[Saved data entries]
━━━━━━━━━━━━━━━━

(* ===== verification/LrLanguage.v ===== *)
(** * The language of the parse tables

    [buildLRTables] on item sets from [buildItemSetsLALR] (LrTables.v) gives tables
    that are an LR automaton (LrParse.v) of the grammar, and the minimisation of
    states keeps what they accept. *)

From Stdlib Require Import ZArith Lia ZifyBool String.
From stdpp Require Import base tactics list numbers option relations gmap fin_maps.
From S2P Require Import Prelude SliceSort Bitset Partition Regex RegexParse Nfa NfaRule NfaCombined LexDfa LrGrammar LrFirst Digraph Lr0 Lr0Closure Lr0Kernels Lr0Correct Lalr LalrSteps LalrSound LalrExact.
From S2P Require Import RegexParseCorrect LrMinimize LrSignature LrGroups LrMerge LrMinimizeCorrect LrMinimizeRuns LrCompactCore LrTables LrTablesCorrect LrParse.
Local Open Scope Z_scope.

Section build.
Context `{SliceSort} (ng : NormalizedGrammar) (Hng : lalr_grammar ng) (Hplain : ∀ p, p ∈ Productions ng → prIsExtra p = false) (ctx : lr0ctx).
Context (Hsets : sets_inv ng ctx) (Hrows : rows_inv ng (len (lalrLR0ItemSets ctx)) ctx) (Hlen : len (lalrLR0ItemSets ctx) ≤ 2 ^ 32).
Context (items : list (list coreEntry)).
Context (Hmap : map (map (λ e, (ceProdIdx e, ceDot e))) items = map (λ T, map unpacked (cores T)) (lalrLR0ItemSets ctx)).
Context (Hla : ∀ q ces ci e p, zget items q = Some ces → zget ces ci = Some e → zget (Productions ng) (ceProdIdx e) = Some p →
  words_ok (lookaheads e) ∧ ∀ t, mem (lookaheads e) t ↔ ceDot e = len (RHS p) ∧
    ∃ g, lr_walk (transitions ctx) 0 g = Ret (Some q) ∧ lr1_item ng g (ceProdIdx e, ceDot e) t).

Notation sets := (lalrLR0ItemSets ctx).
Notation ts := (transitions ctx).
Notation at_state := (at_state ng ctx).
Notation edge_facts := (edge_facts ng Hng ctx Hsets Hrows Hlen).

Lemma items_len : len items = len sets.
Proof using Hmap. pose proof (f_equal (λ l, len l) Hmap) as E. cbn in E. unfold len in *. rewrite !length_map in E. lia. Qed.

(** The entries of a state are its items. *)
Lemma state_entries s T : zget sets s = Some T → ∃ ces, zget items s = Some ces ∧
  ∀ i, has ng (cores T) i ↔ ∃ ce, ce ∈ ces ∧ (ceProdIdx ce, ceDot ce) = i.
Proof using Hng Hsets Hmap.
  intros HT. pose proof (f_equal (λ l, zget l s) Hmap) as E. cbn in E. rewrite !zget_map, HT in E. cbn in E.
  destruct (zget items s) as [ces|]; [|done]. cbn in E. injection E as E. exists ces. split; [done|]. intros i.
  destruct (li_set _ _ Hsets s T HT) as ([Hok _] & _). split.
  - intros [Hi Hin]. destruct (pack_item ng (la_lr0 _ Hng) i Hi) as [_ Eu]. assert (i ∈ map unpacked (cores T)) as Hin'.
    { rewrite <-Eu. by apply list_elem_of_fmap_2. }
    rewrite <-E in Hin'. apply list_elem_of_fmap in Hin' as (ce & -> & Hce). by exists ce.
  - intros (ce & Hce & <-). assert ((ceProdIdx ce, ceDot ce) ∈ map unpacked (cores T)) as Hin.
    { rewrite <-E. apply list_elem_of_fmap. by exists ce. }
    apply list_elem_of_fmap in Hin as (x & -> & Hx). by apply has_unpacked.
Qed.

━━━━━━━━━━━━━━━━

The lines above starting at the one that contains "Context (Hmap : map" and ending at the one that contains "destruct (li_set _" must be transcribed exactly, and no other lines may appear.

● **ANSWER SECTION**
Context (Hmap : map (map (λ e, (ceProdIdx e, ceDot e))) items = map (λ T, map unpacked (cores T)) (lalrLR0ItemSets ctx)).
Context (Hla : ∀ q ces ci e p, zget items q = Some ces → zget ces ci = Some e → zget (Productions ng) (ceProdIdx e) = Some p →
  words_ok (lookaheads e) ∧ ∀ t, mem (lookaheads e) t ↔ ceDot e = len (RHS p) ∧
    ∃ g, lr_walk (transitions ctx) 0 g = Ret (Some q) ∧ lr1_item ng g (ceProdIdx e, ceDot e) t).

Notation sets := (lalrLR0ItemSets ctx).
Notation ts := (transitions ctx).
Notation at_state := (at_state ng ctx).
Notation edge_facts := (edge_facts ng Hng ctx Hsets Hrows Hlen).

Lemma items_len : len items = len sets.
Proof using Hmap. pose proof (f_equal (λ l, len l) Hmap) as E. cbn in E. unfold len in *. rewrite !length_map in E. lia. Qed.

(** The entries of a state are its items. *)
Lemma state_entries s T : zget sets s = Some T → ∃ ces, zget items s = Some ces ∧
  ∀ i, has ng (cores T) i ↔ ∃ ce, ce ∈ ces ∧ (ceProdIdx ce, ceDot ce) = i.
Proof using Hng Hsets Hmap.
  intros HT. pose proof (f_equal (λ l, zget l s) Hmap) as E. cbn in E. rewrite !zget_map, HT in E. cbn in E.
  destruct (zget items s) as [ces|]; [|done]. cbn in E. injection E as E. exists ces. split; [done|]. intros i.
  destruct (li_set _ _ Hsets s T HT) as ([Hok _] & _). split.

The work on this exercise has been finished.